Experts are concerned about groundwater pumping, especially in Yangon, where speedy urbanisation has occurred in a delta area that is at risk of salt intruding on freshwater resources.

"The water supplies of most of the high-rise housing projects relies on tube wells. We don't know yet how much groundwater potential there is, how much pumping is going on and the water quality of tube wells in Yangon. We shouldn't let this issue go on," said U Ba Shwe.

As of 2018, the YCDC supplies water for about 40 percent of Yangon's people, or about two million of the 5.2 million people in the city, according to the YCDC.

About 60 percent of the 201 million gallons of water delivered daily by the YCDC is lost in the aging distribution system. Damaged meters, illegal connections and extra connections contribute to the loss, according to the department.

The population of Yangon will reach an estimated 10 million by 2040, and the YCDC plans to expand its water supply system to 80 percent of city residents by then.

U Cho Cho, chair of the National Water Resources Committee advisory group, said that consuming underground water could have a negative impact on the environment.

He said the unsustainable use of underground water in Yinmarbin township in Sagaing Region lead to the exhaustion of underground water resources in the area.

"There were artesian wells in Yinmarbin.
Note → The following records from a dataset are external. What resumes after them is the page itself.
(* ===== verification/WidgetTypes.v ===== *)
(** The data of the widget grid, the widget registry and the validation of a
    widget's configuration against its schema.

    Source: src/core/widget/WidgetTypes.hpp, src/core/widget/WidgetRegistry,
    and [validateConfig] of src/ui/WidgetGridModel.cpp. [QString] is [string],
    [QMap] and [QVariantMap] are finite maps, [QVariant] is a parameter with
    the conversions the code uses. *)

From S2P Require Import Prelude.
From stdpp Require Export strings pretty.
From Stdlib Require Export SpecFloat.

#[global] Open Scope Z_scope.

(** [QVariant]: its equality, the type tests and conversions of the code.
    [v_toInt] is [toInt(&ok)], [None] when [ok] is false. *)
Class Variant (V : Type) := {
  v_eq_dec :: EqDecision V;
  v_bool : V -> option bool;        (* typeId() == Bool *)
  v_string : V -> option string;    (* typeId() == QString *)
  v_toLower : string -> string;
  v_toInt : V -> option Z;
  v_ofBool : bool -> V;
  v_ofInt : Z -> V;
  v_bool_ofBool b : v_bool (v_ofBool b) = Some b;
  v_toInt_ofInt z : - 2 ^ 31 <= z < 2 ^ 31 -> v_toInt (v_ofInt z) = Some z
}.

(** A C++ [int]. *)
Definition int32 (z : Z) : Prop := - 2 ^ 31 <= z < 2 ^ 31.

(** [qBound(lo, x, hi)] on integers *)
Definition qBound (lo x hi : Z) : Z := Z.max lo (Z.min x hi).

Inductive ConfigFieldType := Enum | Bool | IntRange.

Inductive DashboardContributionKind := Widget | LiveSurfaceWidget | WebWidget.

#[export] Instance ContributionKind_eq_dec : EqDecision DashboardContributionKind.
Proof. solve_decision. Defined.

(** [double] in IEEE binary64. *)
Abbreviation double := spec_float (only parsing).
Definition dbl_of_Z (z : Z) : double := binary_normalize 53 1024 z 0 false.
Definition dbl_quarter : double := SFdiv 53 1024 (dbl_of_Z 1) (dbl_of_Z 4).
Definition dbl_half : double := SFdiv 53 1024 (dbl_of_Z 1) (dbl_of_Z 2).

Section WidgetTypes.
Context {V : Type} `{!Variant V}.

Record ConfigSchemaField := mkField {
  key : string;
  label : string;
  type : ConfigFieldType;
  options : list string;
  values : list V;
  rangeMin : Z;
  rangeMax : Z;
  rangeStep : Z
}.

Record WidgetDescriptor := mkDescriptor {
  id : string;
  displayName : string;
  iconName : string;
  category : string;
  description : string;
  qmlComponent : string;
  pluginId : string;
  contributionKind : DashboardContributionKind;
  defaultConfig : gmap string V;
  configSchema : list ConfigSchemaField;
  minCols : Z;
  minRows : Z;
  maxCols : Z;
  maxRows : Z;
  defaultCols : Z;
  defaultRows : Z;
  singleton : bool
}.

Record GridPlacement := mkPlacement {
  instanceId : string;
  widgetId : string;
  col : Z;
  row : Z;
  colSpan : Z;
  rowSpan : Z;
  opacity : double;
  page : Z;
  visible : bool;
  config : gmap string V
}.

Record DashboardConfig := mkDashboard {
  dashId : string;
  dashName : string;
  dashNextInstanceId : Z;
  dashPageCount : Z;
  dashPlacements : list GridPlacement
}.

#[global] Instance GridPlacement_settable : Settable GridPlacement := {|
  eta_record p := mkPlacement (instanceId p) (widgetId p) (col p) (row p)
    (colSpan p) (rowSpan p) (opacity p) (page p) (visible p) (config p) |}.

(** * The registry *)

Definition WidgetRegistry : Type := gmap string WidgetDescriptor.

Definition registerWidget (d : WidgetDescriptor) (r : WidgetRegistry)
    : WidgetRegistry * bool :=
  match r !! id d with
  | Some _ => (r, false)
  | None => (<[id d := d]> r, true)
  end.

Definition unregisterWidget (widgetId : string) (r : WidgetRegistry) : WidgetRegistry :=
  delete widgetId r.

(** [registry_->descriptor(widgetId)] behind the test for a null pointer. *)
Definition descriptor (r : option WidgetRegistry) (widgetId : string)
    : option WidgetDescriptor :=
  match r with Some r => r !! widgetId | None => None end.

Definition fitsPicker (availCols availRows : Z) (d : WidgetDescriptor) : Prop :=
  minCols d <= availCols /\ minRows d <= availRows /\ qmlComponent d <> ""%string /\
  (contributionKind d = Widget \/ contributionKind d = WebWidget) /\
  singleton d = false.

#[global] Instance fitsPicker_dec c r d : Decision (fitsPicker c r d).
Proof. unfold fitsPicker. apply _. Defined.

(** The entries the code lists; it lists them in the order of the keys. *)
Definition widgetsFittingSpace (availCols availRows : Z) (r : WidgetRegistry)
    : WidgetRegistry :=
  filter (fun kd => fitsPicker availCols availRows kd.2) r.

Definition descriptorsByKind (kind : DashboardContributionKind) (r : WidgetRegistry)
    : WidgetRegistry :=
  filter (fun kd => contributionKind kd.2 = kind) r.

(** * Configuration *)

(** [schemaMap]: of two fields with one key the later one counts. *)
Definition schemaMap (fields : list ConfigSchemaField) : gmap string ConfigSchemaField :=
  foldl (fun m f => <[key f := f]> m) ∅ fields.

(** The [switch] on the type of the field: the value kept, if any. *)
Definition validateValue (f : ConfigSchemaField) (v : V) : option V :=
  match type f with
  | Bool =>
      match v_bool v with
      | Some b => Some (v_ofBool b)
      | None =>
          match v_string v with
          | Some s =>
              let s := v_toLower s in
              if decide (s = "true"%string) then Some (v_ofBool true)
              else if decide (s = "false"%string) then Some (v_ofBool false)
              else None
          | None => None
          end
      end
  | IntRange =>
      match v_toInt v with
      | Some val => Some (v_ofInt (qBound (rangeMin f) val (rangeMax f)))
      | None => None
      end
  | Enum => if decide (v ∈ values f) then Some v else None
  end.

Definition validateConfig (r : option WidgetRegistry) (widgetId : string)
    (raw : gmap string V) : gmap string V :=
  match descriptor r widgetId with
  | Some d =>
      match configSchema d with
      | [] => ∅
      | fields =>
          map_imap (fun k v => schemaMap fields !! k ≫= fun f => validateValue f v) raw
      end
  | None => ∅
  end.

(** [defaultConfig] of the widget with the entries of [cfg] over it. *)
Definition effectiveConfig (r : option WidgetRegistry) (widgetId : string)
    (cfg : gmap string V) : gmap string V :=
  cfg ∪ match descriptor r widgetId with Some d => defaultConfig d | None => ∅ end.

Definition defaultConfigForWidget (r : option WidgetRegistry) (widgetId : string)
    : gmap string V :=
  match descriptor r widgetId with Some d => defaultConfig d | None => ∅ end.

(** * What a validated value is *)

Definition conforms (f : ConfigSchemaField) (v : V) : Prop :=
  match type f with
  | Bool => is_Some (v_bool v)
  | IntRange => exists z, v = v_ofInt z /\ rangeMin f <= z /\
                (rangeMin f <= rangeMax f -> z <= rangeMax f)
  | Enum => v ∈ values f
  end.

(** The bounds of an integer field are ints. *)
Definition field_ok (f : ConfigSchemaField) : Prop :=
  type f = IntRange -> int32 (rangeMin f) /\ int32 (rangeMax f).

Lemma validateValue_conforms f v w : validateValue f v = Some w -> conforms f w.
Proof.
  unfold validateValue, conforms. intros H. destruct (type f).
  - by case_decide; simplify_eq.
  - split_matches_in H; simplify_eq; rewrite ?v_bool_ofBool; eauto.
  - destruct (v_toInt v) as [z|]; simplify_eq. exists (qBound (rangeMin f) z (rangeMax f)).
    split; [done|]. unfold qBound. lia.
Qed.

Lemma validateValue_idem f v w :
  field_ok f -> (forall z, v_toInt v = Some z -> int32 z) ->
  validateValue f v = Some w -> validateValue f w = Some w.
Proof.
  unfold validateValue, field_ok, int32. intros Hok Hv H. destruct (type f) eqn:E.
  - case_decide; simplify_eq. by rewrite decide_True.
  - split_matches_in H; simplify_eq; by rewrite v_bool_ofBool.
  - destruct (v_toInt v) as [z|]; simplify_eq.
    specialize (Hv _ eq_refl). destruct (Hok eq_refl).
    assert (Hb : int32 (qBound (rangeMin f) z (rangeMax f))) by (unfold int32, qBound; lia).
    rewrite v_toInt_ofInt by done. do 2 f_equal. unfold qBound. lia.
Qed.

Lemma schemaMap_elem fields k f : schemaMap fields !! k = Some f -> f ∈ fields /\ key f = k.
Proof.
  unfold schemaMap. rewrite <- (rev_involutive fields). generalize (rev fields) as l.
  intros l.
  induction l as [|g l IH] in k |- *; simpl; [by rewrite lookup_empty|].
  rewrite foldl_app. simpl. destruct (decide (key g = k)) as [<-|Hne].
  - rewrite lookup_insert_eq. intros [= <-]. rewrite elem_of_app. set_solver.
  - rewrite lookup_insert_ne by done. intros [Hf Hk]%IH. rewrite elem_of_app. auto.
Qed.

Lemma lookup_validateConfig r wid raw k w :
  validateConfig r wid raw !! k = Some w <->
  exists d f v, descriptor r wid = Some d /\ schemaMap (configSchema d) !! k = Some f /\
                raw !! k = Some v /\ validateValue f v = Some w.
Proof.
  unfold validateConfig. destruct (descriptor r wid) as [d|]; [|set_solver].
  destruct (configSchema d) as [|f0 fs] eqn:E.
  { rewrite lookup_empty. split; [done|]. intros (d' & f & v & ? & Hf & _). simplify_eq.
    rewrite E in Hf. cbn in Hf. by rewrite lookup_empty in Hf. }
  rewrite map_lookup_imap. rewrite bind_Some. setoid_rewrite bind_Some. rewrite <- E. split.
  - intros (v & Hv & f & Hf & Hw). by exists d, f, v.
  - intros (d' & f & v & [= <-] & Hf & Hv & Hw). by exists v; split; [|exists f].
Qed.

(** [None] when the widget has no schema. *)
Lemma validateConfig_no_schema r wid raw :
  (forall d, descriptor r wid = Some d -> configSchema d = []) ->
  validateConfig r wid raw = ∅.
Proof.
  intros H. unfold validateConfig. destruct (descriptor r wid) as [d|]; [|done].
  by rewrite (H d eq_refl).
Qed.

End WidgetTypes.

Arguments ConfigSchemaField : clear implicits.
Arguments WidgetDescriptor : clear implicits.
Arguments GridPlacement : clear implicits.
Arguments DashboardConfig : clear implicits.
Arguments WidgetRegistry : clear implicits.

(** A small [QVariant], for the witnesses. *)
Inductive SampleVariant := SBool (b : bool) | SInt (z : Z) | SString (s : string).

#[export] Instance SampleVariant_eq_dec : EqDecision SampleVariant.
Proof. solve_decision. Defined.

#[export, refine] Instance sample_variant : Variant SampleVariant := {|
  v_bool v := match v with SBool b => Some b | _ => None end;
  v_string v := match v with SString s => Some s | _ => None end;
  v_toLower s := s;
  v_toInt v := match v with SInt z => Some z | _ => None end;
  v_ofBool := SBool;
  v_ofInt := SInt
|}.
Proof. all: done. Defined.

(** * Properties *)

(** C31. A validated configuration holds only keys of the widget's schema, each
    with a value its field admits; validating it again changes nothing. *)
Theorem validated_config `{!Variant V} (r : option (WidgetRegistry V)) wid raw :
  (forall d f, descriptor r wid = Some d -> f ∈ configSchema d -> field_ok f) ->
  (forall k v z, raw !! k = Some v -> v_toInt v = Some z -> int32 z) ->
  let cfg := validateConfig r wid raw in
  map_Forall (fun k v => exists d f, descriptor r wid = Some d /\
    f ∈ configSchema d /\ key f = k /\ conforms f v) cfg /\
  validateConfig r wid cfg = cfg.
Proof.
  intros Hok Hint cfg. split.
  - intros k w (d & f & v & Hd & Hf & Hv & Hw)%lookup_validateConfig.
    destruct (schemaMap_elem _ _ _ Hf). exists d, f. eauto using validateValue_conforms.
  - apply map_eq. intros k. destruct (cfg !! k) as [w|] eqn:E.
    + destruct (proj1 (lookup_validateConfig _ _ _ _ _) E) as (d & f & v & Hd & Hf & Hv & Hw).
      apply lookup_validateConfig. exists d, f, w. split_and!; try done.
      destruct (schemaMap_elem _ _ _ Hf). eapply validateValue_idem; eauto.
    + apply eq_None_not_Some. intros [w' (d & f & v & _ & _ & Hv & _)%lookup_validateConfig].
      congruence.
Qed.

Definition sample_field : ConfigSchemaField SampleVariant :=
  mkField "size" "Size" IntRange [] [] 1 5 1.

Definition sample_descriptor : WidgetDescriptor SampleVariant :=
  mkDescriptor "clock" "Clock" "" "status" "" "qrc" "" Widget ∅ [sample_field] 1 1 6 4 1 1 false.

Definition sample_registry : option (WidgetRegistry SampleVariant) :=
  Some {["clock"%string := sample_descriptor]}.

(** An integer above the range comes down to its upper bound, an unknown key
    goes. *)
Lemma validated_config_witness :
  validateConfig sample_registry "clock"
    {["size"%string := SInt 9; "color"%string := SInt 1]} = {["size"%string := SInt 5]} /\
  validateConfig sample_registry "clock" {["size"%string := SInt 5]} =
    {["size"%string := SInt 5]}.
Proof.
  assert (E : validateConfig sample_registry "clock"
    {["size"%string := SInt 9; "color"%string := SInt 1]} = {["size"%string := SInt 5]})
    by (vm_compute; reflexivity).
  split; [exact E|]. rewrite <- E.
  refine (proj2 (validated_config sample_registry "clock"
    {["size"%string := SInt 9; "color"%string := SInt 1]} _ _)).
  - intros d f [= <-] Hf. cbn in Hf. apply list_elem_of_singleton in Hf as ->.
    intros _. unfold int32. cbn. lia.
  - intros k v z Hk Hz. unfold int32.
    apply lookup_insert_Some in Hk as [[_ <-]|[_ Hk]]; [injection Hz as <-; lia|].
    apply lookup_singleton_Some in Hk as [_ <-]. injection Hz as <-. lia.
Defined.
Mass pumping of underground water for agriculture in that area resulted in exhausting fresh water. I saw the impact when visiting there last year," he said Sunday.

It is also important to manage aquifer recharge in town planning to conserve groundwater resources, he added.

U Cho Cho said as city areas expand, aquifer recharge points have decreased in Yangon.

"Relying on fewer aquifer recharge areas and using large amounts of groundwater may lead to the exhaustion of fresh water. There is salt water intrusion in tube wells in Ahlone and Kyeemyindaing areas, which are close to the sea," he said.

Geologists U Soe Thura Tun previously told The Myanmar Times that there are great risks of land subsidence in downtown Yangon if too much water is pumped by wells or if groundwater supplies fail to keep up with the growing population.

"The geology of the soil under Yangon is 'younger alluvium', which is susceptible to sinking. The same type of soil can be found in western Mandalay," he said.

There is no official government body tasked with monitoring ground subsidence in Myanmar, and no one knows whether it might have already occurred in parts of the country, he added.

Moreover, using unqualified groundwater in plantations in Butalin and Chaung Oo townships of Sagaing region affected the yield of the farms, said U Cho Cho.

"Salt contamination in groundwater decreased production in those farms," he said, adding that there have been reports about the impact on human health of arsenic and fluoride contamination in groundwater in Bangladesh and India.

"So, it is important to test regularly the quality of groundwater if we are going to use it," he said.

The state newspaper Global New Light of Myanmar said that as an agro-base country, water utilization for agricultural sector stands for 90% while industry and domestic use is only about 10% of the total water use.

The total utilization of the nation's water resources is only about 5 percent of the potential, it said

Experts said current groundwater use in the country has not reached critical levels, but the issue should be considered to plan for the future.